_What is required:_ Which lines below fall between the one containing "Record owner_ok (n" and the one containing "destruct (write_ok (mem"? Repeat them exactly, counting both of those lines, and add nothing else.
───
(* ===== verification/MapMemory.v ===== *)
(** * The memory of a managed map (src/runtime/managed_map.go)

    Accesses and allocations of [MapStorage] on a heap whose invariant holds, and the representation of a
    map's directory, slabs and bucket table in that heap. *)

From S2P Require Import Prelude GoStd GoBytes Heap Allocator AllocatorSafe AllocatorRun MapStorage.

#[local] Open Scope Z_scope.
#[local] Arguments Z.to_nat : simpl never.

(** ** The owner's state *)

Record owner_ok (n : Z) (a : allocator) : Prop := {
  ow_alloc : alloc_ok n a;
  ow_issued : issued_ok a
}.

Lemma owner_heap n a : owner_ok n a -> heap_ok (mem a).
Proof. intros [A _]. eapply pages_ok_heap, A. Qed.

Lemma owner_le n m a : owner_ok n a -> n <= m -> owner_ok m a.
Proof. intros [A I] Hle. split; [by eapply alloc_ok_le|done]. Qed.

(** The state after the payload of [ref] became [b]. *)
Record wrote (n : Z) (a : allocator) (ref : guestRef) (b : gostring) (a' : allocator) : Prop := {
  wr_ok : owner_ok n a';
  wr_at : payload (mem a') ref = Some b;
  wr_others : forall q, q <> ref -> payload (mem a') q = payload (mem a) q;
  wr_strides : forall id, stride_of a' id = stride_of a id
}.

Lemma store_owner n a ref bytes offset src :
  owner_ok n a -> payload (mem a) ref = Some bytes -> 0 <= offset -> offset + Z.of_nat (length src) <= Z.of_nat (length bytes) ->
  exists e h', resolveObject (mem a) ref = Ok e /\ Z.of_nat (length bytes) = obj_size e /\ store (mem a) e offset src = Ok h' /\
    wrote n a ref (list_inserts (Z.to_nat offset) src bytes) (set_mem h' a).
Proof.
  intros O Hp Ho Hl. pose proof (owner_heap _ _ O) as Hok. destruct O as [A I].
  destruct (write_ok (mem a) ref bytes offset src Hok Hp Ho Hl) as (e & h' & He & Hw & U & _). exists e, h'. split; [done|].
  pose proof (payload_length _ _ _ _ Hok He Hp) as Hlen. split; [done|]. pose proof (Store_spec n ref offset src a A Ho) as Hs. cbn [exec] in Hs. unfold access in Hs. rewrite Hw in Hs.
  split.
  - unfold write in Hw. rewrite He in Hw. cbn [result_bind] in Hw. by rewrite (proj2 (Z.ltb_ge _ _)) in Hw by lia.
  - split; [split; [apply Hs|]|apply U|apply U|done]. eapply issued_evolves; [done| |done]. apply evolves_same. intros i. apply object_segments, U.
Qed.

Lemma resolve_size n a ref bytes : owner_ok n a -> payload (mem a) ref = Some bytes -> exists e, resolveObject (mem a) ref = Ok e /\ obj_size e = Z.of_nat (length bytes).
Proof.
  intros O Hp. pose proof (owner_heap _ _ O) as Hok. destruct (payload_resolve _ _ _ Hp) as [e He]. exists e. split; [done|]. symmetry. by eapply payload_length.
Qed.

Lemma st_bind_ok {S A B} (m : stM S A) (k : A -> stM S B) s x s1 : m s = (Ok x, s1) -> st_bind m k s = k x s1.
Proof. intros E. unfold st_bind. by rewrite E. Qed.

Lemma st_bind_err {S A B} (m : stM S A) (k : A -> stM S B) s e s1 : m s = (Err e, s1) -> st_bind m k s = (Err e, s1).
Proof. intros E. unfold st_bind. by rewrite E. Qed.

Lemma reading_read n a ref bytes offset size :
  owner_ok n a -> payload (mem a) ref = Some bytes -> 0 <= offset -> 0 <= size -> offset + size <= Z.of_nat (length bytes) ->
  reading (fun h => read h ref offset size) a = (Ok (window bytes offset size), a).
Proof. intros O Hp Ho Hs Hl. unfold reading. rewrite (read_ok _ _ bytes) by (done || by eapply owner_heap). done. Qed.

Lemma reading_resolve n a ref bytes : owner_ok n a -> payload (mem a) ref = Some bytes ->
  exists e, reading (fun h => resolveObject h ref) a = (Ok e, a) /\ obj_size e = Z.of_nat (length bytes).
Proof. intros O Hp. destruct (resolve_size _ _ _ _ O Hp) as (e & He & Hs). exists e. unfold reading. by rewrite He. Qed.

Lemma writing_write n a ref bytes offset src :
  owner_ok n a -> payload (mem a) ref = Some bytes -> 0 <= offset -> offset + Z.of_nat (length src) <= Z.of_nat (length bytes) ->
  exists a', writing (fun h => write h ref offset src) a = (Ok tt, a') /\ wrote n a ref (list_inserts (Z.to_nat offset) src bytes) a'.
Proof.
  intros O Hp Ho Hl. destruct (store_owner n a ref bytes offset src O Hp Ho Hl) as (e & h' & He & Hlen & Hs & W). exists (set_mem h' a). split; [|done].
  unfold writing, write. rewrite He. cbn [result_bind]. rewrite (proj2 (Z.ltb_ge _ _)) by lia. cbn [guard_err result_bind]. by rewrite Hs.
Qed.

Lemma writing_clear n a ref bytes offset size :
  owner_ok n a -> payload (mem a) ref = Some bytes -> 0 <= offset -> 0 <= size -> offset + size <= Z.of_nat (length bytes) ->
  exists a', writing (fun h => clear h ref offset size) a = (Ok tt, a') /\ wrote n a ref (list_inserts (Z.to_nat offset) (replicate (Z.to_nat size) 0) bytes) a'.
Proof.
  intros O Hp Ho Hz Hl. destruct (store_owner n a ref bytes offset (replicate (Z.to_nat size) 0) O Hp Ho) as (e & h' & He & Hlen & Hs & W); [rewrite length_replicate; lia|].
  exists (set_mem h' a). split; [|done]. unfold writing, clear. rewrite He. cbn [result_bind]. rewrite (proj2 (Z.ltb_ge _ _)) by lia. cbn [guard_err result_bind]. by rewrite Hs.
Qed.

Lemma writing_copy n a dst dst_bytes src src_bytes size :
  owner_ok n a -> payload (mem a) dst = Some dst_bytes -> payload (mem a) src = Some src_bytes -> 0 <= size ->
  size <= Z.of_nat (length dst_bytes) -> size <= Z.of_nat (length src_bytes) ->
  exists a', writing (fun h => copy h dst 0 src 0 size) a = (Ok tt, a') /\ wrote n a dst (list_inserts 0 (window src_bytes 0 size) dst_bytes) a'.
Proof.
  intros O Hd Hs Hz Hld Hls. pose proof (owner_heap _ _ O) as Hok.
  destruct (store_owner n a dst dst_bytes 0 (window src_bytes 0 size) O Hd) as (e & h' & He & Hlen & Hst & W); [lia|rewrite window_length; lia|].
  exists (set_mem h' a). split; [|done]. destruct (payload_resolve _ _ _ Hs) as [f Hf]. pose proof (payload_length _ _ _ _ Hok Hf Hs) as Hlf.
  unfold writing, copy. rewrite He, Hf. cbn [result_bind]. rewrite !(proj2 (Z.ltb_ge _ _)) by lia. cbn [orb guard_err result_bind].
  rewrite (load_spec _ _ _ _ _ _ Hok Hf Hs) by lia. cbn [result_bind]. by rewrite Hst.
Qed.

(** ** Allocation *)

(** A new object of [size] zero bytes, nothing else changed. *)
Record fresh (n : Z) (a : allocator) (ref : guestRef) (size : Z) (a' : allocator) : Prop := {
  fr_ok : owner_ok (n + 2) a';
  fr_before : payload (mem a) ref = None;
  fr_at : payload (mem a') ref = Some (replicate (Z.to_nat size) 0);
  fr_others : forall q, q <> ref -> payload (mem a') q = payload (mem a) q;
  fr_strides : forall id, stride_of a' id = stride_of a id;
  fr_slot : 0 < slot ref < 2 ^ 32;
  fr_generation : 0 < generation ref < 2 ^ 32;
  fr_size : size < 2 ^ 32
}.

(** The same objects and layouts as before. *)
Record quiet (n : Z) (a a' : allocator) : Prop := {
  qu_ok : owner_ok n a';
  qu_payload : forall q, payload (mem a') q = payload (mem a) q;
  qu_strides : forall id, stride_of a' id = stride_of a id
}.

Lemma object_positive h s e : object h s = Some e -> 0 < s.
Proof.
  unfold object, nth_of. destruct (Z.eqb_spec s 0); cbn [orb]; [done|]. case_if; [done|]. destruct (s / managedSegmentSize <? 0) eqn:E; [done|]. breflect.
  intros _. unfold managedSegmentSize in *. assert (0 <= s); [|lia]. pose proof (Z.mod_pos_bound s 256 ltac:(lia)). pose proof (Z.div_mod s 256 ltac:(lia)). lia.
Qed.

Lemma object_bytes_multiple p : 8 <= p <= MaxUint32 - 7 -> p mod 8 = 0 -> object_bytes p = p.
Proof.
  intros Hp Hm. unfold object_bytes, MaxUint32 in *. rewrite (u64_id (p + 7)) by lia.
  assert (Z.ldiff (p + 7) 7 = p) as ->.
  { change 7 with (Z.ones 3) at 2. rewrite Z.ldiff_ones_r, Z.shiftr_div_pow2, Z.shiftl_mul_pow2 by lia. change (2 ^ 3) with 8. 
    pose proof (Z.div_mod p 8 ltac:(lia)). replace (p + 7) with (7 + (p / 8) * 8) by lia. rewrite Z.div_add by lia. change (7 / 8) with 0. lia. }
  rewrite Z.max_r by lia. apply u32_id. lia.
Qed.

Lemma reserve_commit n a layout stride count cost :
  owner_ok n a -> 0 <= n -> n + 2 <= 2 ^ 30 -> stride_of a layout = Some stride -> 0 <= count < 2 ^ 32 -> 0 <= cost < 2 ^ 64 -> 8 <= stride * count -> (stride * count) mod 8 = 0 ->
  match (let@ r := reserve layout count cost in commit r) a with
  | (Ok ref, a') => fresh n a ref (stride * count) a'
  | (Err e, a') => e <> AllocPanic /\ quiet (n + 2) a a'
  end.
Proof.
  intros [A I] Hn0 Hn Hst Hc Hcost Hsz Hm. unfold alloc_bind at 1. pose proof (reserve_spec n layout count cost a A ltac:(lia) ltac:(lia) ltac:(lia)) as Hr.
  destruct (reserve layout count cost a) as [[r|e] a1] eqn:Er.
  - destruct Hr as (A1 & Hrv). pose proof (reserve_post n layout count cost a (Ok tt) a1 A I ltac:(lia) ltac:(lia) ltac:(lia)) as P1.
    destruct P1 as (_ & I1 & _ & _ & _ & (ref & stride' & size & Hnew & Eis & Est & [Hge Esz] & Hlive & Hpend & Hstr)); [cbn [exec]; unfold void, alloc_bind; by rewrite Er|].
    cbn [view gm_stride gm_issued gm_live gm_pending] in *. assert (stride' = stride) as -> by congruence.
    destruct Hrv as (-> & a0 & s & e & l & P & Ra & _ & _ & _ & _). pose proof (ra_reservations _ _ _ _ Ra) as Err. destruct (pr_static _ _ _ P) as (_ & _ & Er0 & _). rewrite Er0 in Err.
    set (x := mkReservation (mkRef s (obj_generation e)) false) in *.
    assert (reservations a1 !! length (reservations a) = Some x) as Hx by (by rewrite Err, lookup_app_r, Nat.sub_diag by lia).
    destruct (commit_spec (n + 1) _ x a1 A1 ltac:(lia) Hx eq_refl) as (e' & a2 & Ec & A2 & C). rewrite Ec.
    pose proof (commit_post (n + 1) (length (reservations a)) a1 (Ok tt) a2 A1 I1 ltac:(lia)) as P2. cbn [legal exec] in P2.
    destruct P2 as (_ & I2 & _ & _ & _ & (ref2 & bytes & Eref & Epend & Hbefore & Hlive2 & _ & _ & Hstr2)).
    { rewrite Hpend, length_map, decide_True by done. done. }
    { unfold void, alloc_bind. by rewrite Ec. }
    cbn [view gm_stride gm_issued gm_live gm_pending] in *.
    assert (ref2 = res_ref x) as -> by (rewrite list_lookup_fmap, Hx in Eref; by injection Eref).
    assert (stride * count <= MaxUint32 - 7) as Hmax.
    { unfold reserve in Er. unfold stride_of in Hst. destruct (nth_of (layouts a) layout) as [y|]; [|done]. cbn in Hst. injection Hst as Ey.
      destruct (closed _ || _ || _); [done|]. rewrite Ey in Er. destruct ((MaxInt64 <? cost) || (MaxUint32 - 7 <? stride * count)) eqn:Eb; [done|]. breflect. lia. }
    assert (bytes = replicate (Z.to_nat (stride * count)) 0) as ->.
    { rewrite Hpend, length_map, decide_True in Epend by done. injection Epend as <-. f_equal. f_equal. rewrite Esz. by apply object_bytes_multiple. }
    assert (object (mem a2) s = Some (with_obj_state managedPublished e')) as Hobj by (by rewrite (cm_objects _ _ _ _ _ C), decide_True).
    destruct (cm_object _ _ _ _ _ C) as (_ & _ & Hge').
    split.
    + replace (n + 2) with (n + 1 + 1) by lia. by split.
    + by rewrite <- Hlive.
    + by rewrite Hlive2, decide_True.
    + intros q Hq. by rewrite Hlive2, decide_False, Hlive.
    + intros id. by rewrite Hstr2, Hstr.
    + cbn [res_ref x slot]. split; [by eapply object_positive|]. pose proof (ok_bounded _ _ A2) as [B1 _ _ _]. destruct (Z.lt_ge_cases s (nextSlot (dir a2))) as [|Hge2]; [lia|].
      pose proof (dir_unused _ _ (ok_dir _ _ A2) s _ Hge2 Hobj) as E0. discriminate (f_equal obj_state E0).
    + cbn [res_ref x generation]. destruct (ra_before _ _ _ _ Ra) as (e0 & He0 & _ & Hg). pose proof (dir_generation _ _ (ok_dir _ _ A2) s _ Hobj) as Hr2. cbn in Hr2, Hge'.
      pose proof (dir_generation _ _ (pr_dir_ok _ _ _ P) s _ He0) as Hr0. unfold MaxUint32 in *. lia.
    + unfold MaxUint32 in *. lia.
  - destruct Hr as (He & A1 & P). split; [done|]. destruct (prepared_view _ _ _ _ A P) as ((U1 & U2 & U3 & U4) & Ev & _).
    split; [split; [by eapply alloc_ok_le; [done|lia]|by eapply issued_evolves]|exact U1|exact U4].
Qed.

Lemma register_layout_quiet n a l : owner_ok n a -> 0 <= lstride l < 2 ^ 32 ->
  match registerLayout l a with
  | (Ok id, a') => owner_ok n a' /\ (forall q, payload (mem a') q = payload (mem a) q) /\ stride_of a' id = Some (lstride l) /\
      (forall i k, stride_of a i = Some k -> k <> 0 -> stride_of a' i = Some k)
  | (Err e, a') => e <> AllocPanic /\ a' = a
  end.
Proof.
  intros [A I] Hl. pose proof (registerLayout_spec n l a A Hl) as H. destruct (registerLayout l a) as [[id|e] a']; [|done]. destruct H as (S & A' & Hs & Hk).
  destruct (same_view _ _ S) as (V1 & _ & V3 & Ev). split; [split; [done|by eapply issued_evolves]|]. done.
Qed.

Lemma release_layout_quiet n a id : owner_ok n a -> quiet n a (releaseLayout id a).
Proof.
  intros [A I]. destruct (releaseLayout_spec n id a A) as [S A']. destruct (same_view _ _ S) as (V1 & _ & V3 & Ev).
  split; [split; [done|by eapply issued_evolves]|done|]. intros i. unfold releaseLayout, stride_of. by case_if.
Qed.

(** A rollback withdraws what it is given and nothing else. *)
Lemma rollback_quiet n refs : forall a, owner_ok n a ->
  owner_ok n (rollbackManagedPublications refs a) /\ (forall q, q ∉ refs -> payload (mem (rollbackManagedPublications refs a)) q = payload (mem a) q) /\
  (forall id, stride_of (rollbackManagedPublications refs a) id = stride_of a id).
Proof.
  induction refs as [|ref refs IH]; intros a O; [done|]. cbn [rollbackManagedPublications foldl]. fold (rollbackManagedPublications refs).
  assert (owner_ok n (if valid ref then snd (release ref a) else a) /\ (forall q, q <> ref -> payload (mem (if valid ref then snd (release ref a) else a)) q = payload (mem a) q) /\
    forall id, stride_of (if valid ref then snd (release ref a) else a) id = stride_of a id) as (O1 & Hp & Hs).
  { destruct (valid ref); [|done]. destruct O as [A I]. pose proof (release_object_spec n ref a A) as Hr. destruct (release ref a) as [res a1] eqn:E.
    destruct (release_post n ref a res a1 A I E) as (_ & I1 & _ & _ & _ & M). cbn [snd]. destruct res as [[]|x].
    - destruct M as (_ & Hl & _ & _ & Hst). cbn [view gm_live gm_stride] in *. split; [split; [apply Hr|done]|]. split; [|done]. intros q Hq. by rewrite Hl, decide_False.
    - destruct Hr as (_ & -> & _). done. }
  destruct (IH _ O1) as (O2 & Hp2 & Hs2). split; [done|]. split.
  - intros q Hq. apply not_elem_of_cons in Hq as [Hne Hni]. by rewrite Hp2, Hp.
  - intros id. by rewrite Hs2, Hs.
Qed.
───
_Result of this exercise:_
Record owner_ok (n : Z) (a : allocator) : Prop := {
  ow_alloc : alloc_ok n a;
  ow_issued : issued_ok a
}.

Lemma owner_heap n a : owner_ok n a -> heap_ok (mem a).
Proof. intros [A _]. eapply pages_ok_heap, A. Qed.

Lemma owner_le n m a : owner_ok n a -> n <= m -> owner_ok m a.
Proof. intros [A I] Hle. split; [by eapply alloc_ok_le|done]. Qed.

(** The state after the payload of [ref] became [b]. *)
Record wrote (n : Z) (a : allocator) (ref : guestRef) (b : gostring) (a' : allocator) : Prop := {
  wr_ok : owner_ok n a';
  wr_at : payload (mem a') ref = Some b;
  wr_others : forall q, q <> ref -> payload (mem a') q = payload (mem a) q;
  wr_strides : forall id, stride_of a' id = stride_of a id
}.

Lemma store_owner n a ref bytes offset src :
  owner_ok n a -> payload (mem a) ref = Some bytes -> 0 <= offset -> offset + Z.of_nat (length src) <= Z.of_nat (length bytes) ->
  exists e h', resolveObject (mem a) ref = Ok e /\ Z.of_nat (length bytes) = obj_size e /\ store (mem a) e offset src = Ok h' /\
    wrote n a ref (list_inserts (Z.to_nat offset) src bytes) (set_mem h' a).
Proof.
  intros O Hp Ho Hl. pose proof (owner_heap _ _ O) as Hok. destruct O as [A I].
  destruct (write_ok (mem a) ref bytes offset src Hok Hp Ho Hl) as (e & h' & He & Hw & U & _). exists e, h'. split; [done|].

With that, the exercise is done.